A comprehensive approach would balance the national policy objectives for Education, Foreign Affairs, and Economics; it would be shared across government portfolios based on expertise or functional responsibility; it would balance between broad-based initiatives for general participation and targeted elite programs; it would be balanced between those initiatives that send Australian students overseas and those that bring overseas students to Australia; and it would be designed with the flexibility to test niche policy objectives and opportunistically leverage funding through partnerships with other countries, other private scholarship providers, and Australian institutions.

One of the challenges to initiatives in this space has been the blurred policy objectives that have sought to be addressed.  Even within the broad categories of Education, Foreign Affairs, and Economics there are sub-interests that policy makers have sought to push at different times.  Thus, one of the lessons from Endeavour is greater clarity regarding objectives and greater insistency on simplicity of purpose.

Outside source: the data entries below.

(** X12 (an entry is not bound to its username).  When two usernames hold
    entries with the same salt and the same public key, a password logs in
    to both or to neither: the two logins have the same outcome, up to the
    username written in the identity. *)
Theorem same_entry_same_login (u1 u2 p : jsstring) (w : World)
    (store : gmap jsstring RegistryEntry.t) (e1 e2 : RegistryEntry.t) :
  db w = Some store ->
  store !! u1 = Some e1 ->
  store !! u2 = Some e2 ->
  RegistryEntry.salt e1 = RegistryEntry.salt e2 ->
  RegistryEntry.publicKey e1 = RegistryEntry.publicKey e2 ->
  (forall id, outcome_of (login_ u1 p) w = Returned (Ok id) ->
     outcome_of (login_ u2 p) w
       = Returned (Ok {| username := u2
                       ; keyPair := keyPair id
                       ; publicKeyHex := publicKeyHex id |})) /\
  (forall err, outcome_of (login_ u1 p) w = Returned (Err err) ->
     outcome_of (login_ u2 p) w = Returned (Err err)) /\
  (forall x, outcome_of (login_ u1 p) w = Thrown x ->
     outcome_of (login_ u2 p) w = Thrown x).
Proof.
  intros Hdb H1 H2 Hsalt Hkey. unfold outcome_of.
  rewrite !login_over_registry, Hdb, H1, H2. cbv zeta. cbn [fst].
  rewrite <- Hsalt.
  rewrite (deriveKeyPair_outcome_indep u2 u1 p (RegistryEntry.salt e1) w w).
  unfold verdict. rewrite <- Hkey.
  destruct (outcome_of _ w) as [kp|x].
  - destruct (String.eqb _ _); repeat split; try discriminate.
    + intros id [= <-]. reflexivity.
    + intros err [= <-]. reflexivity.
  - repeat split; try discriminate. intros x' [= <-]. reflexivity.
Qed.
(** A world whose sidecars cannot be read. *)
Definition brokenSidecarWorld : World :=
  {| getFile := getFile (sampleWorld ∅ ∅ ∅);
     resizeImage := resizeImage (sampleWorld ∅ ∅ ∅);
     evaluateImage := evaluateImage (sampleWorld ∅ ∅ ∅);
     evaluateImageGroup := evaluateImageGroup (sampleWorld ∅ ∅ ∅);
     generateXMPContent := generateXMPContent (sampleWorld ∅ ∅ ∅);
     saveXMPInDirectory := saveXMPInDirectory (sampleWorld ∅ ∅ ∅);
     parseXMP := fun _ => Fail (Thrown (Some "NotReadableError")) |}.

(** ** The other handlers and the derived values of App.tsx *)


(** [f.evaluation && !f.evaluation.isWorthKeeping]. *)
Definition isReject (f : ImageFile) : bool :=
  match evaluation f with
  | Some ev => negb (isWorthKeeping ev)
  | None => false
  end.

(** The [for] loop of [handleArchiveRejects].  The state is [updatedFiles]
    and, as the effect on the directory, the handles moved so far; the
    result pairs these handles with the way the loop ends. *)
Fixpoint archiveLoop
    (moveFileToSubfolder : FileSystemDirectoryHandle -> FileSystemFileHandle ->
                           string -> option FileSystemFileHandle -> Async unit)
    (dirHandle : FileSystemDirectoryHandle) (rejects : list ImageFile)
    (updatedFiles : list ImageFile) (moved : list FileSystemFileHandle)
    : list FileSystemFileHandle * Async (list ImageFile) :=
  match rejects with
  | [] => (moved, Done updatedFiles)
  | file :: rest =>
      match moveFileToSubfolder dirHandle (handle file) "_Rejected" (xmpHandle file) with
      | Fail e => (moved, Fail e)
      | Hang => (moved, Hang)
      | Done _ =>
          archiveLoop moveFileToSubfolder dirHandle rest
            (match findIndexId (id file) updatedFiles with
             | Some idx => delete idx updatedFiles
             | None => updatedFiles
             end)
            (moved ++ [handle file])
      end
  end.

(** What [handleArchiveRejects] leaves behind. *)
Record Archived := {
  movedHandles : list FileSystemFileHandle;  (* moved into _Rejected *)
  nextFiles : option (list ImageFile);       (* argument of setFiles, if called *)
  nextIsProcessing : option bool;            (* argument of setIsProcessing, if called *)
  alerted : bool                             (* the alert of the catch block *)
}.

(** [handleArchiveRejects]; [confirmed] is the answer to the confirm
    dialog.  [None]: a move never returned. *)
Definition handleArchiveRejects
    (moveFileToSubfolder : FileSystemDirectoryHandle -> FileSystemFileHandle ->
                           string -> option FileSystemFileHandle -> Async unit)
    (dirHandle : option FileSystemDirectoryHandle) (confirmed : bool)
    (files : list ImageFile) : option Archived :=
  match dirHandle with
  | None =>
      Some {| movedHandles := []; nextFiles := None;
              nextIsProcessing := None; alerted := false |}
  | Some dir =>
      if negb confirmed then
        Some {| movedHandles := []; nextFiles := None;
                nextIsProcessing := None; alerted := false |}
      else
        let rejects := filter (fun f => isReject f = true) files in
        let updatedFiles := files in
        match archiveLoop moveFileToSubfolder dir rejects updatedFiles [] with
        | (moved, Done updatedFiles') =>
            Some {| movedHandles := moved; nextFiles := Some updatedFiles';
                    nextIsProcessing := Some false; alerted := false |}
        | (moved, Fail _) =>
            Some {| movedHandles := moved; nextFiles := None;
                    nextIsProcessing := Some false; alerted := true |}
        | (_, Hang) => None
        end
  end.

The primary policy objectives have been in the Education space.  Recently, the research has shown that there is a causal relationship, not just correlation, between study abroad and academic performance when measured by timely graduation and academic performance.[8]  Thus, mobility at the broadest level can be an effective policy tool to achieve core educational objectives.  Separate but consistent with this, historically study abroad has primarily been justified for the ‘transformative’ impact it has on individual students.  Davina Potts has shown empirically that this is reinforced with improved employability and social capital evidence.  As seen in the original Endeavour program, these types of programs have also supported foreign language acquisition and global skills initiatives.[9] In addition, scholarships beyond a narrow set of countries ensures our classrooms are sufficiently diverse for the best learning outcomes.

From the foreign affairs front, the original objectives such as with 1950s Colombo Plan were capacity building to support aid and development initiatives.  More recently, this was quantified to benefit soft power objectives that included the benefits of having Australians networked internationally, as well as having a number of positively inclined foreign alumni of Australian institutions in our neighbours.  This has been empirically supported by the Australian Council for Educational Research’s Australia Awards Global Tracer Facility. Furthermore, we have occasionally seen the importance of specific initiatives used in bilateral negotiations such as the Science and Innovation portfolio’s Australia-China Science and Research Fund and the Australia-India Strategic Research Fund’s young scientist exchange programs.[10]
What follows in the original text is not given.